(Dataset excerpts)

# # # # # # #

(** On the way back up. *)
Lemma removed_child first p nb nr e0 e1 b X r : trie_wf first (Node p nb nr e0 e1) -> head X = Some b ->
  removed (Some b) (if b then e1 else e0) X r ->
  removed first (Node p nb nr e0 e1) (node_bits p nb ++ X)
    (let* r := r in
     match r with
     | None => Ok None
     | Some (e, again) =>
         let node := if b then Node p nb nr e0 e else Node p nb nr e e1 in
         Ok (Some (if again then prune node else (node, false)))
     end).
Proof.
  intros Hwf HX H. pose proof Hwf as (Hok & Hr & Hf & Hl & H0 & H1).
  destruct r as [[[e again]|]|]; cbn [rbind removed] in *; [|intros HXin|done].
  - destruct H as (Hw & Hp & Ha). cbv zeta.
    set (node := if b then Node p nb nr e0 e else Node p nb nr e e1).
    assert ((node_bits p nb ++ X) :: rules node ≡ₚ rules (Node p nb nr e0 e1)) as HP.
    { unfold node. destruct b; cbn [rules]; rewrite <- Hp, !map_app; cbn [map]; solve_Permutation. }
    destruct again.
    + destruct (prune node) as [t' ag] eqn:Ep.
      assert (trie_wf first t' /\ rules t' = rules node /\ (t' = Null <-> ag = true)) as (Hw' & Hrl & Hag).
      { unfold node in *. destruct b; (eapply prune_spec; [..|exact Ep]); done. }
      split; [done|]. split; [rewrite Hrl; done|done].
    + split; [|split; [done|]].
      * assert (e <> Null) as He by (intros ->; destruct Ha as [Ha _]; specialize (Ha eq_refl); done).
        unfold node. destruct b; (split; [done|]; split; [done|]; split; [done|]; split; [by right; auto|]; done).
      * unfold node. destruct b; done.
  - apply (rules_member _ _ _ _ _ _ _ Hwf) in HXin. destruct X as [|x X]; [done|]. injection HX as ->.
    destruct HXin as [[E _]|(c & Y & E & HY)].
    + apply (f_equal length) in E. rewrite length_app in E. cbn in E. lia.
    + apply app_inv_head in E. injection E as <- <-. done.
Qed.

(** The array has room for the path: every node but a root without bits takes
    at least one bit. *)
Lemma remove_loop_spec v mlen : (mlen <= 32 * length v)%nat -> Z.of_nat mlen < 2 ^ 31 ->
  forall t first ofs depth c, trie_wf first t -> (ofs < mlen)%nat ->
  (depth + (mlen - ofs) + c <= MAX_EDGES)%nat ->
  (c = 0%nat -> forall p nb nr e0 e1, t = Node p nb nr e0 e1 -> 0 < nb) ->
  removed first t (vbits v ofs (mlen - ofs)) (remove_loop t v (Z.of_nat mlen) depth (Z.of_nat ofs)).
Proof.
  intros Hm Hmb. induction t as [|p nb nr e0 IH0 e1 IH1]; intros first ofs depth c Hwf Ho Hd Hc; cbn [remove_loop];
    rewrite decide_True by lia.
  { cbn. set_solver. }
  pose proof Hwf as (Hok & Hr & Hfirst & Hl & H0 & H1). pose proof (no_bits _ _ Hok) as Hnb.
  rewrite trie_prefix_equal_bits_spec by (done || lia). cbn [rbind]. cbv zeta.
  set (B := node_bits p nb). set (X := vbits v ofs (mlen - ofs)). set (eq := lcp B X).
  assert (length B = Z.to_nat nb) as LB by apply length_node_bits.
  assert (length X = (mlen - ofs)%nat) as LX by apply length_vbits.
  pose proof (lcp_le B X) as [Le1 Le2]. fold eq in Le1, Le2.
  destruct (Z.ltb_spec (Z.of_nat eq) nb) as [Hlt|Hge].
  - cbn. intros HX. apply (rules_member _ _ _ _ _ _ _ Hwf) in HX. fold B in HX. unfold eq in Hlt.
    assert (exists Y, X = B ++ Y) as (Y & E) by (destruct HX as [[E _]|(b & Y & E & _)]; [exists []; rewrite app_nil_r; done | eauto]).
    rewrite E in Hlt. rewrite <- (app_nil_r B) in Hlt at 1. rewrite lcp_app in Hlt. cbn in Hlt. lia.
  - assert (eq = length B) as Eeq by lia. pose proof (lcp_full B X Eeq) as EX. rewrite <- Eeq in EX.
    destruct (Z.eqb_spec (Z.of_nat ofs + Z.of_nat eq) (Z.of_nat mlen)) as [Em|Em].
    + assert (X = B) as EXB by (rewrite EX, drop_ge, app_nil_r by lia; done). rewrite EXB.
      destruct (Z.eqb_spec nr 0) as [En|En].
      * cbn. intros HX. apply (rules_member _ _ _ _ _ _ _ Hwf) in HX as [[_ ?]|(b & Y & E & _)]; [done|].
        apply (f_equal length) in E. rewrite length_app in E. cbn in E. fold B in E. lia.
      * destruct (prune _) as [t' again] eqn:Ep. unfold in_u32 in Hr.
        assert (u32 (nr - 1) = nr - 1) as Eu by (apply u32_id; unfold in_u32; lia). rewrite Eu in Ep.
        destruct (prune_spec first p nb (nr - 1) e0 e1 t' again) as (Hw & Hrl & Ha); try done; [unfold in_u32; lia|].
        cbn. split; [done|]. split; [|done]. rewrite Hrl. cbn [rules]. fold B.
        replace (Z.to_nat nr) with (S (Z.to_nat (nr - 1))) by lia. done.
    + replace (Z.of_nat ofs + Z.of_nat eq) with (Z.of_nat (ofs + eq)) by lia.
      rewrite be_get_bit_at_spec by lia. cbn [rbind].
      assert (X = B ++ vbits v (ofs + eq) (mlen - (ofs + eq))) as EX2.
      { rewrite EX at 1. f_equal. unfold X. rewrite vbits_drop by lia. f_equal. lia. }
      assert (eq = 0%nat -> c <> 0%nat) as Hce by (intros E0 Ec; specialize (Hc Ec _ _ _ _ _ eq_refl); lia).
      assert (forall b e, trie_wf (Some b) e -> forall q qb qr f0 f1, e = Node q qb qr f0 f1 -> 0 < qb) as Hpos.
      { intros b e He q qb qr f0 f1 ->. destruct He as (Hq & _ & Hh & _). specialize (Hh b eq_refl).
        pose proof (no_bits _ _ Hq). destruct (Z.eq_dec qb 0) as [->|]; [done | lia]. }
      rewrite EX2. pose proof (head_vbits v (ofs + eq) (mlen - (ofs + eq)) ltac:(lia)) as Hh.
      destruct (vbit v (ofs + eq)) eqn:Eb; cbn [Z.b2z Z.eqb].
      * apply (removed_child first p nb nr e0 e1 true); [done | done |].
        apply (IH1 (Some true) (ofs + eq)%nat (S depth) 0%nat H1); [lia | lia |]. intros _. apply (Hpos _ _ H1).
      * apply (removed_child first p nb nr e0 e1 false); [done | done |].
        apply (IH0 (Some false) (ofs + eq)%nat (S depth) 0%nat H0); [lia | lia |]. intros _. apply (Hpos _ _ H0).
Qed.

(** ** Lookup *)

(** The string of bits [q] is in the address from bit [ofs] on. *)
Definition matches (v : list Z) (ofs : nat) (q : list bool) : Prop := q = vbits v ofs (length q).

(** [m] is the end of the longest of the strings that match, or [ml]. *)
Definition longest (R : list (list bool)) (v : list Z) (ofs : nat) (ml m : Z) : Prop :=
  (exists p, p ∈ R /\ matches v ofs p /\ m = Z.of_nat (ofs + length p) /\
     forall q, q ∈ R -> matches v ofs q -> (length q <= length p)%nat) \/
  ((forall q, q ∈ R -> ~ matches v ofs q) /\ m = ml).

Lemma matches_app v ofs a b : matches v ofs (a ++ b) <-> matches v ofs a /\ matches v (ofs + length a) b.
Proof.
  unfold matches. rewrite length_app, vbits_app. split.
  - intros E. apply app_inj_1 in E; [done | rewrite length_vbits; done].
  - intros [<- <-]. done.
Qed.

Lemma lcp_agree a x x' : (lcp a x < length a)%nat -> (lcp a x < length x)%nat ->
  take (S (lcp a x)) x = take (S (lcp a x)) x' -> lcp a x' = lcp a x.
Proof.
  revert x x'. induction a as [|u a IH]; intros [|y x] [|y' x']; cbn; try done; try lia.
  case_bool_decide; cbn; intros Ha Hx E.
  - injection E as <- E. rewrite bool_decide_true by done. f_equal. apply IH; [lia | lia |]. exact E.
  - injection E as <-. rewrite bool_decide_false by done. done.
Qed.

Lemma vbits_agree v v' ofs n c : (forall i, (i < c)%nat -> vbit v' i = vbit v i) -> (ofs + n <= c)%nat ->
  vbits v' ofs n = vbits v ofs n.
Proof. intros H Hc. unfold vbits. apply map_ext_in. intros i Hi%in_seq. apply H. lia. Qed.

(** A node that matches passes the search on to the edge of the next bit. *)
Lemma longest_node first p nb nr e0 e1 v ofs ml m : trie_wf first (Node p nb nr e0 e1) ->
  matches v ofs (node_bits p nb) ->
  let ofs' := (ofs + Z.to_nat nb)%nat in
  longest (rules (if vbit v ofs' then e1 else e0)) v ofs' (if 0 <? nr then Z.of_nat ofs' else ml) m ->
  longest (rules (Node p nb nr e0 e1)) v ofs ml m.
Proof.
  intros Hwf HB ofs' H. pose proof Hwf as (Hok & Hr & _ & _ & H0 & H1).
  assert (forall q, q ∈ rules (Node p nb nr e0 e1) -> matches v ofs q ->
    (q = node_bits p nb /\ nr <> 0) \/ exists Y, q = node_bits p nb ++ Y /\ Y ∈ rules (if vbit v ofs' then e1 else e0) /\ matches v ofs' Y) as Hin.
  { intros q Hq Hm. apply (rules_member _ _ _ _ _ _ _ Hwf) in Hq as [?|(b & Y & -> & HY)]; [by left|right].
    exists (b :: Y). split; [done|]. apply matches_app in Hm as [_ Hm]. rewrite length_node_bits in Hm. fold ofs' in Hm.
    assert (vbit v ofs' = b) as -> by (unfold matches in Hm; cbn in Hm; congruence). done. }
  assert (forall Y, Y ∈ rules (if vbit v ofs' then e1 else e0) -> node_bits p nb ++ Y ∈ rules (Node p nb nr e0 e1)) as Hout.
  { intros Y HY. apply (rules_member _ _ _ _ _ _ _ Hwf). right. exists (vbit v ofs').
    assert (head Y = Some (vbit v ofs')) as Hh by (destruct (vbit v ofs'); eapply rules_first; eassumption).
    destruct Y as [|y Y]; [done|]. injection Hh as ->. eauto. }
  destruct H as [(q & Hq & Hm & -> & Hmax)|[Hno ->]].
  - left. exists (node_bits p nb ++ q). split; [apply Hout, Hq|]. split.
    { apply matches_app. rewrite length_node_bits. done. }
    split; [rewrite length_app, length_node_bits; unfold ofs'; lia|].
    intros q' Hq' Hm'. rewrite length_app. destruct (Hin q' Hq' Hm') as [[-> _]|(Y & -> & HY & HmY)]; [lia|].
    rewrite length_app. pose proof (Hmax Y HY HmY). lia.
  - unfold in_u32 in Hr. destruct (Z.ltb_spec 0 nr) as [Hn|Hn].
    + left. exists (node_bits p nb). split; [apply (rules_member _ _ _ _ _ _ _ Hwf); left; split; [done|lia]|].
      split; [done|]. split; [rewrite length_node_bits; done|]. intros q' Hq' Hm'.
      destruct (Hin q' Hq' Hm') as [[-> _]|(Y & -> & HY & HmY)]; [lia | destruct (Hno Y HY HmY)].
    + right. split; [|done]. intros q' Hq' Hm'.
      destruct (Hin q' Hq' Hm') as [[_ ?]|(Y & -> & HY & HmY)]; [lia | destruct (Hno Y HY HmY)].
Qed.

# # # # # # #

WHAT YOU WILL DO:
Take the lines above from the one containing "destruct H as [(q" down to the one containing "rewrite length_app. pose", and transcribe them exactly, both ends included.

RESULT OF THE TASK:
  destruct H as [(q & Hq & Hm & -> & Hmax)|[Hno ->]].
  - left. exists (node_bits p nb ++ q). split; [apply Hout, Hq|]. split.
    { apply matches_app. rewrite length_node_bits. done. }
    split; [rewrite length_app, length_node_bits; unfold ofs'; lia|].
    intros q' Hq' Hm'. rewrite length_app. destruct (Hin q' Hq' Hm') as [[-> _]|(Y & -> & HY & HmY)]; [lia|].
    rewrite length_app. pose proof (Hmax Y HY HmY). lia.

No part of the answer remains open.